In the listing below, the answer starts at the line that has "split; [|by rewrite" and stops after the line that has "Definition runs (m"; please repeat that part exactly and nothing more.

<<<<

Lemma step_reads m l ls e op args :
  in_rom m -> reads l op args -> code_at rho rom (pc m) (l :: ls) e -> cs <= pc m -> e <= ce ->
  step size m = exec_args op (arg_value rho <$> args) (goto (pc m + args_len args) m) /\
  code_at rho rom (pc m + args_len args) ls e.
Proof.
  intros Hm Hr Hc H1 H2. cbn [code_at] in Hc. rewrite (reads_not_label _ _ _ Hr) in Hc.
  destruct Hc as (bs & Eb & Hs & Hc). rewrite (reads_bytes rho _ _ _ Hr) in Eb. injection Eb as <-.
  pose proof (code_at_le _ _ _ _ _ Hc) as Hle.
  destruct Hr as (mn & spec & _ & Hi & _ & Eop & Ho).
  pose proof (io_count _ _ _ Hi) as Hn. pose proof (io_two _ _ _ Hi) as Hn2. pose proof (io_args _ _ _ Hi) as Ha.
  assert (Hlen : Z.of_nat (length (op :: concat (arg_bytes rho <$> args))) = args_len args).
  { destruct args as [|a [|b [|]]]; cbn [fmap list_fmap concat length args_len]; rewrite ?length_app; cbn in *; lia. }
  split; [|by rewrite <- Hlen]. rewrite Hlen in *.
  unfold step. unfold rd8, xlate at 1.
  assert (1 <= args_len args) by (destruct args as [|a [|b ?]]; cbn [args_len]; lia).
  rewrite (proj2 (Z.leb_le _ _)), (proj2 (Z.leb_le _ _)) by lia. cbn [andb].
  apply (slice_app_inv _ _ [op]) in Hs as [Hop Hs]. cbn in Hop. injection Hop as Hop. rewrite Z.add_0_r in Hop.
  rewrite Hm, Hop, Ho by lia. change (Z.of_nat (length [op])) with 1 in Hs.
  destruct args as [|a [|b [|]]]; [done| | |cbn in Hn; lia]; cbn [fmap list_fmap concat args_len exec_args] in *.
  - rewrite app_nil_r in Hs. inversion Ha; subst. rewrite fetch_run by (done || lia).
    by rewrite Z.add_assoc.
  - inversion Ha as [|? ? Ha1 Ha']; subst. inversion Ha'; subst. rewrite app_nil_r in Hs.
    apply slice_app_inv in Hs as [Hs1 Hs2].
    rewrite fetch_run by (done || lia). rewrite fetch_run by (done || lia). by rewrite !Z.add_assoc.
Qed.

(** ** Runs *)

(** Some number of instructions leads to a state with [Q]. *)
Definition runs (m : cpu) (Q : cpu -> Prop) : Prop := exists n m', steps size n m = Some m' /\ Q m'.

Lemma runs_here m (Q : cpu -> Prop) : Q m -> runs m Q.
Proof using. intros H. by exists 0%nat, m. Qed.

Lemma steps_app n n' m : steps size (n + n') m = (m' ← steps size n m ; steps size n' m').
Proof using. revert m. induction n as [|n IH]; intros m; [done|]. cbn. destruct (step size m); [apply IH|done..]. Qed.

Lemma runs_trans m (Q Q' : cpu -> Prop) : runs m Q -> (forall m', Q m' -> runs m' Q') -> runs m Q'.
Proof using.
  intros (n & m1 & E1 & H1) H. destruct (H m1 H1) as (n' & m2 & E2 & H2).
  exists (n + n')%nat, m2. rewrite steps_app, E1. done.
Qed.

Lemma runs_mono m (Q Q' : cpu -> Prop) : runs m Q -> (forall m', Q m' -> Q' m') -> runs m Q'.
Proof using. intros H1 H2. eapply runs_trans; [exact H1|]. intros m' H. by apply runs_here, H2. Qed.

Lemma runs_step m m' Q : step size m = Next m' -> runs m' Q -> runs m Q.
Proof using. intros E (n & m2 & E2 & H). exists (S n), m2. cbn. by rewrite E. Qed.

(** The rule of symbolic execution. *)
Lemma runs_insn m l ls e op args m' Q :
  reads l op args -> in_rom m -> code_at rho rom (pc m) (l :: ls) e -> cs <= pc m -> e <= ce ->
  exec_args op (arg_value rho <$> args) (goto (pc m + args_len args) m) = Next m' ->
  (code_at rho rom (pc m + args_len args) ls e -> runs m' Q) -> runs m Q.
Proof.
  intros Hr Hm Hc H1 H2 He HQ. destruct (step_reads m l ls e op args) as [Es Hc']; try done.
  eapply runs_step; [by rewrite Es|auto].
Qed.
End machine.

>>>>

#### [Exercise solution]
  split; [|by rewrite <- Hlen]. rewrite Hlen in *.
  unfold step. unfold rd8, xlate at 1.
  assert (1 <= args_len args) by (destruct args as [|a [|b ?]]; cbn [args_len]; lia).
  rewrite (proj2 (Z.leb_le _ _)), (proj2 (Z.leb_le _ _)) by lia. cbn [andb].
  apply (slice_app_inv _ _ [op]) in Hs as [Hop Hs]. cbn in Hop. injection Hop as Hop. rewrite Z.add_0_r in Hop.
  rewrite Hm, Hop, Ho by lia. change (Z.of_nat (length [op])) with 1 in Hs.
  destruct args as [|a [|b [|]]]; [done| | |cbn in Hn; lia]; cbn [fmap list_fmap concat args_len exec_args] in *.
  - rewrite app_nil_r in Hs. inversion Ha; subst. rewrite fetch_run by (done || lia).
    by rewrite Z.add_assoc.
  - inversion Ha as [|? ? Ha1 Ha']; subst. inversion Ha'; subst. rewrite app_nil_r in Hs.
    apply slice_app_inv in Hs as [Hs1 Hs2].
    rewrite fetch_run by (done || lia). rewrite fetch_run by (done || lia). by rewrite !Z.add_assoc.
Qed.

(** ** Runs *)

(** Some number of instructions leads to a state with [Q]. *)
Definition runs (m : cpu) (Q : cpu -> Prop) : Prop := exists n m', steps size n m = Some m' /\ Q m'.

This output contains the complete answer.